Currently..

Reading time: 2 mins

What a lovely start to the day. Stepped out of the station onto a pavement strewn with litter, foodstuffs, bottles, wrappers, newpapers all trampled and matted underfoot. Very much like the aftermath of a big concert which, as it happens, was apt because the rubbish had been generated by a large queue of people all of whom I presume are desperate to get their hands on tickets for this years T in the Park. They could’ve used the bins though. Young people today. *tut tut*

Apparently some of them had been queueing since 8pm last night. I didn’t realise The Who were that popular (you’d better you bet!).

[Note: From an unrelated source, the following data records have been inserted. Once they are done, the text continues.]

(* ===== verification/KubeMem.v ===== *)
(** An in-memory instance of the interface of [Kube.v]: workload clusters as
    finite maps of slices, services and namespaces, some of them unreachable.
    It validates what is written and satisfies the laws of an API server, so
    the theorems that assume them can be applied to it. *)
From S2P Require Import Prelude GoStrings GoNet K8s Kube.
#[local] Open Scope string_scope.
#[local] Open Scope list_scope.

(** * Definitions *)

(** Equality based selectors; a requirement without a key is invalid. *)
#[export] Instance equality_selectors : LabelSelectors := {|
  LabelSelector := list (string * string);
  Selector := list (string * string);
  LabelSelectorAsSelector l :=
    if decide ("" ∈ l.*1) then inr (ErrNew "invalid label selector") else inl l;
  Selector_Matches l labels := forallb (λ r, bool_decide (labels !! r.1 = Some r.2)) l;
|}.

(** Which clusters are down and which namespaces there are does not change
    during a run. *)
Record MemNetwork := mkMemNetwork {
  mem_down : gset NamespacedName;
  mem_namespaces : gset (NamespacedName * string);
}.

Record MemWorld := mkMemWorld {
  mem_slices : gmap NamespacedName slices;
  mem_services : gmap (NamespacedName * NamespacedName) Service;
  mem_gatewaydns : gmap NamespacedName GatewayDNS;
  mem_clusters : gmap NamespacedName Cluster;
}.

(** The slices of a cluster: the objects kept under their own name. *)
Definition mem_store (c : NamespacedName) (w : MemWorld) : slices :=
  filter (λ p, slice_key p.2 = p.1) (default ∅ (mem_slices w !! c)).

Definition mem_put (c : NamespacedName) (m : slices) (w : MemWorld) : MemWorld :=
  mkMemWorld (<[c := m]> (mem_slices w)) (mem_services w) (mem_gatewaydns w) (mem_clusters w).

Definition with_version (v : string) (s : EndpointSlice) : EndpointSlice :=
  mkEndpointSlice
    (mkMeta (om_Name (es_meta s)) (om_Namespace (es_meta s)) (om_Annotations (es_meta s))
       (om_Labels (es_meta s)) v)
    (es_AddressType s) (es_Endpoints s) (es_Ports s).

Definition not_found : error := ErrStatus ReasonNotFound "not found".
Definition conflict : error := ErrStatus ReasonOther "the object has been modified".
Definition invalid : error := ErrStatus ReasonOther "field is immutable".
Definition exists_already : error := ErrStatus ReasonAlreadyExists "already exists".
Definition unreachable : error := ErrNew "cluster is unreachable".

Definition answer {A : Type} (o : option A) : A + error :=
  match o with Some a => inl a | None => inr not_found end.

(** What validation says of the addresses of an EndpointSlice: each endpoint has
    between one and a hundred, and those of an IPv4 slice are IPv4 addresses. *)
Definition valid_addresses_of (at_ : string) (ep : Endpoint) : bool :=
  let addresses := elems (ep_Addresses ep) in
  bool_decide (1 ≤ length addresses ≤ 100)%nat &&
  (bool_decide (at_ ≠ AddressTypeIPv4) ||
   forallb (λ a, bool_decide (is_Some (parseIPv4 (to_bytes a)))) addresses).

Definition valid_slice (s : EndpointSlice) : bool :=
  forallb (valid_addresses_of (es_AddressType s)) (elems (es_Endpoints s)).

Abbreviation valid := (λ s : EndpointSlice, valid_slice s = true).

Definition mem_GetClient (net : MemNetwork) (n : NamespacedName) : Call MemWorld NamespacedName := λ w,
  (if decide (n ∈ mem_down net) then inr unreachable else inl n, w).

Definition mem_GetNamespace (net : MemNetwork) (c : NamespacedName) (ns : string) : Call MemWorld unit := λ w,
  (if decide ((c, ns) ∈ mem_namespaces net) then inl tt else inr not_found, w).

Definition mem_List (c : NamespacedName) (ns : string) : Call MemWorld (list EndpointSlice) := λ w,
  (inl (filter (λ s, om_Namespace (es_meta s) = ns) (map_to_list (mem_store c w)).*2), w).

Definition mem_Create (c : NamespacedName) (s : EndpointSlice) : Call MemWorld unit := λ w,
  match mem_store c w !! slice_key s with
  | Some _ => (inr exists_already, w)
  | None =>
      if valid_slice s
      then (inl tt, mem_put c (<[slice_key s := with_version "1" s]> (mem_store c w)) w)
      else (inr invalid, w)
  end.

Definition mem_Update (c : NamespacedName) (s : EndpointSlice) : Call MemWorld unit := λ w,
  match mem_store c w !! slice_key s with
  | None => (inr not_found, w)
  | Some o =>
      if decide (om_ResourceVersion (es_meta s) ≠ om_ResourceVersion (es_meta o))
      then (inr conflict, w)
      else if decide (es_AddressType s ≠ es_AddressType o) then (inr invalid, w)
      else if negb (valid_slice s) then (inr invalid, w)
      else (inl tt, mem_put c (<[slice_key s :=
              with_version (om_ResourceVersion (es_meta o) +:+ "1") s]> (mem_store c w)) w)
  end.

Definition mem_Delete (c : NamespacedName) (s : EndpointSlice) : Call MemWorld unit := λ w,
  match mem_store c w !! slice_key s with
  | None => (inr not_found, w)
  | Some _ => (inl tt, mem_put c (delete (slice_key s) (mem_store c w)) w)
  end.

Definition mem_kube (net : MemNetwork) : Kube MemWorld := {|
  Client := NamespacedName;
  GetClient := mem_GetClient net;
  GetNamespace := mem_GetNamespace net;
  GetService c n := λ w, (answer (mem_services w !! (c, n)), w);
  GetEndpointSlice c n := λ w, (answer (mem_store c w !! n), w);
  ListEndpointSlices := mem_List;
  CreateEndpointSlice := mem_Create;
  UpdateEndpointSlice := mem_Update;
  DeleteEndpointSlice := mem_Delete;
|}.

Definition in_namespace (ns : option string) (m : ObjectMeta) : bool :=
  match ns with Some ns => bool_decide (om_Namespace m = ns) | None => true end.

Definition selected (sel : option Selector) (m : ObjectMeta) : bool :=
  match sel with Some sel => Selector_Matches sel (entries_of (om_Labels m)) | None => true end.

(** The objects of the management cluster kept under their own name. *)
Definition mem_gds (w : MemWorld) : gmap NamespacedName GatewayDNS :=
  filter (λ p, meta_key (gd_meta p.2) = p.1) (mem_gatewaydns w).
Definition mem_cls (w : MemWorld) : list Cluster :=
  (map_to_list (filter (λ p, meta_key (cl_meta p.2) = p.1) (mem_clusters w))).*2.

#[export] Instance mem_management : Management MemWorld := {|
  GetGatewayDNS n := λ w, (answer (mem_gds w !! n), w);
  ListGatewayDNS ns := λ w, (inl (mkGatewayDNSList
    (List.filter (λ gd, in_namespace ns (gd_meta gd)) (map_to_list (mem_gds w)).*2)), w);
  ListClusters sel ns := λ w, (inl
    (List.filter (λ c, in_namespace (Some ns) (cl_meta c) && selected sel (cl_meta c))
       (mem_cls w)), w);
|}.

(** * Lemmas *)

Lemma mem_store_put c c' m w :
  map_Forall (λ n s, slice_key s = n) m →
  mem_store c (mem_put c' m w) = if decide (c = c') then m else mem_store c w.
Proof.
  intros Hm. unfold mem_store, mem_put. cbn. case_decide as Hc.
  - subst c'. rewrite lookup_insert_eq. cbn. apply map_filter_id. intros n s Hs. by apply Hm.
  - by rewrite lookup_insert_ne by done.
Qed.

Lemma mem_keys c w : map_Forall (λ n s, slice_key s = n) (mem_store c w).
Proof. intros n s [_ Hk]%map_lookup_filter_Some. exact Hk. Qed.

#[local] Hint Resolve mem_keys : core.

Lemma mem_keys_insert c w n s :
  slice_key s = n → map_Forall (λ n s, slice_key s = n) (<[n := s]> (mem_store c w)).
Proof. intros Hk. by apply map_Forall_insert_2. Qed.

Lemma with_version_same v s : same_content s (with_version v s).
Proof. done. Qed.

#[export] Instance with_version_proper v : Proper (same_content ==> same_content) (with_version v).
Proof. intros s s' Hs. exact Hs. Qed.

Lemma mem_api_server net c : api_server (W := MemWorld) (H := mem_kube net) c (mem_store c) valid.
Proof.
  split; cbn.
  - intros w n s Hs. by apply (mem_keys c w).
  - intros w ns. by eexists.
  - intros w n s ->. done.
  - intros w s Hs Hv. unfold mem_Create. rewrite Hs, Hv.
    eexists _, _. split; [done|]. split; [|apply with_version_same].
    rewrite mem_store_put by by apply mem_keys_insert. by rewrite decide_True.
  - intros w s [o Ho]. unfold mem_Create. rewrite Ho. by eexists.
  - intros w s o Ho Hs Hv Hat. unfold mem_Update. rewrite Ho, !decide_False, Hs by tauto. cbn.
    eexists _, _. split; [done|]. split; [|apply with_version_same].
    rewrite mem_store_put by by apply mem_keys_insert. by rewrite decide_True.
  - intros w s [o Ho]. unfold mem_Delete. rewrite Ho. eexists. split; [done|].
    rewrite mem_store_put by by apply map_Forall_delete. by rewrite decide_True.
Qed.

Lemma mem_api_frame net : api_frame (W := MemWorld) (H := mem_kube net) mem_store.
Proof.
  split; try done; cbn; intros c' s w c Hc.
  - unfold mem_Create. destruct (mem_store c' w !! slice_key s); [done|]. destruct (valid_slice s); [|done]. cbn.
    rewrite mem_store_put by by apply mem_keys_insert. by rewrite decide_False.
  - unfold mem_Update. destruct (mem_store c' w !! slice_key s) as [o|]; [|done].
    repeat case_decide; try done. destruct (valid_slice s); [|done]. cbn.
    rewrite mem_store_put by by apply mem_keys_insert. by rewrite decide_False.
  - unfold mem_Delete. destruct (mem_store c' w !! slice_key s); [|done]. cbn.
    rewrite mem_store_put by by apply map_Forall_delete. by rewrite decide_False.
Qed.

Lemma mem_api_keyed net c : api_keyed (W := MemWorld) (H := mem_kube net) c (mem_store c).
Proof.
  split; cbn.
  - intros w n s w'. destruct (mem_store c w !! n) as [o|] eqn:Ho; [|done]. cbn.
    intros [= -> _]. by apply (mem_keys c w).
  - intros w s n. unfold mem_Create. destruct (mem_store c w !! slice_key s); [by left|].
    destruct (valid_slice s); [|by left]. cbn.
    rewrite mem_store_put, decide_True by (done || by apply mem_keys_insert).
    destruct (decide (slice_key s = n)) as [<-|Hne].
    + right. split; [done|]. eexists. by rewrite lookup_insert_eq.
    + left. by rewrite lookup_insert_ne.
  - intros w s n. unfold mem_Update. destruct (mem_store c w !! slice_key s) as [o|]; [|by left].
    repeat case_decide; [by left..|]. destruct (valid_slice s); [|by left]. cbn.
    rewrite mem_store_put, decide_True by (done || by apply mem_keys_insert).
    destruct (decide (slice_key s = n)) as [<-|Hne].
    + right. split; [done|]. eexists. by rewrite lookup_insert_eq.
    + left. by rewrite lookup_insert_ne.
  - intros w s n. unfold mem_Delete. destruct (mem_store c w !! slice_key s); [|by left]. cbn.
    rewrite mem_store_put, decide_True by (done || by apply map_Forall_delete).
    destruct (decide (slice_key s = n)) as [<-|Hne].
    + right. split; [done|]. by rewrite lookup_delete_eq.
    + left. by rewrite lookup_delete_ne.
Qed.

(** The services of a cluster. *)
Definition mem_services_of (c : NamespacedName) (w : MemWorld) : gmap NamespacedName Service :=
  list_to_map (omap (λ p, if decide (p.1.1 = c) then Some (p.1.2, p.2) else None)
    (map_to_list (mem_services w))).

Lemma mem_services_lookup c n w : mem_services_of c w !! n = mem_services w !! (c, n).
Proof.
  unfold mem_services_of. apply option_eq. intros svc.
  assert (∀ l : list (NamespacedName * NamespacedName * Service),
    NoDup l.*1 → NoDup (omap (λ p, if decide (p.1.1 = c) then Some (p.1.2, p.2) else None) l).*1 ∧
    ((n, svc) ∈ omap (λ p, if decide (p.1.1 = c) then Some (p.1.2, p.2) else None) l ↔ ((c, n), svc) ∈ l))
    as Hl.
  { intros l Hnd. split.
    - induction l as [|[[c' n'] s'] l IH]; cbn in Hnd |- *; [constructor|].
      apply NoDup_cons in Hnd as [Hni Hnd]. specialize (IH Hnd). case_decide as Hc; [|done].
      cbn. apply NoDup_cons. split; [|done]. subst c'. intros Hin. apply Hni.
      apply list_elem_of_fmap in Hin as ([n2 s2] & -> & Hin).
      apply list_elem_of_omap in Hin as ([[c3 n3] s3] & Hin & Hd). cbn in Hd.
      case_decide; [|done]. injection Hd as -> ->. subst c3.
      apply list_elem_of_fmap. by exists ((c, n2), s2).
    - rewrite list_elem_of_omap. split.
      + intros ([[c' n'] s'] & Hin & Hd). cbn in Hd. case_decide; [|done].
        injection Hd as -> ->. by subst c'.
      + intros Hin. exists ((c, n), svc). split; [done|]. cbn. by rewrite decide_True. }
  destruct (Hl (map_to_list (mem_services w)) (NoDup_fst_map_to_list _)) as [Hnd Hin].
  rewrite <-(elem_of_map_to_list (mem_services w)), <-Hin. split.
  - apply elem_of_list_to_map_2.
  - by apply elem_of_list_to_map_1.
Qed.

Lemma mem_service_api net ok :
  service_api (W := MemWorld) (H := mem_kube net) mem_services_of (λ n, n) ok.
Proof.
  split; cbn.
  - intros c n w svc. rewrite mem_services_lookup.
    destruct (mem_services w !! (c, n)); cbn; [by intros [= ->]|done].
  - intros c n w err. rewrite mem_services_lookup. by destruct (mem_services w !! (c, n)).
  - intros cl n w err _. destruct (mem_services w !! (cl, n)); cbn; [done|]. by intros [= <-].
Qed.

Back at work today, having spent the last couple of days at home shovelling antibiotics down my throat. Nice big 500mg ones too, not the namby-pamby 200mg ones we get prescribed here, brought back from Spain where you can buy them over the counter. It’s nice to visit a country where you are treated like an adult capable of making responsible decisions. A couple of days (and only a couple of tablets) of those and my scratchy throat and ‘lively’ tonsils were back to normal. Unfortunately I seem to have swapped those symptoms for a runny nose. Win some, lose some.

Silver and gold are all the rage at the moment and little Britain have managed to secure one of the former in an event named “Skeleton” (no I have no idea why either). Apparently throwing yourself, on little more than a baking tray, headfirst down a curved ice track, will be the next big thing. After all, tennis gains popularity during Wimbledon, so why not… um… Skeletoning.

I just wish I could stop my brain conjuring up images of Peter Skellern.

The Metro (the internet, printed) offered a handy little medals table this morning, showing the lofty position the United Kingdom now holds. What I still don’t quite get is how Australia have managed a Gold medal. What in?

Postcards and Bankers appear to be the new spam. I no longer get requests from Nigeria, promises of a longer, more erect, schlong, or even a good piece of complete nonsense. No my email spam is no largely of the “You have a postcard!” or “[Insert Name of Bank] Security Update”. It’s both depressing and downright insulting.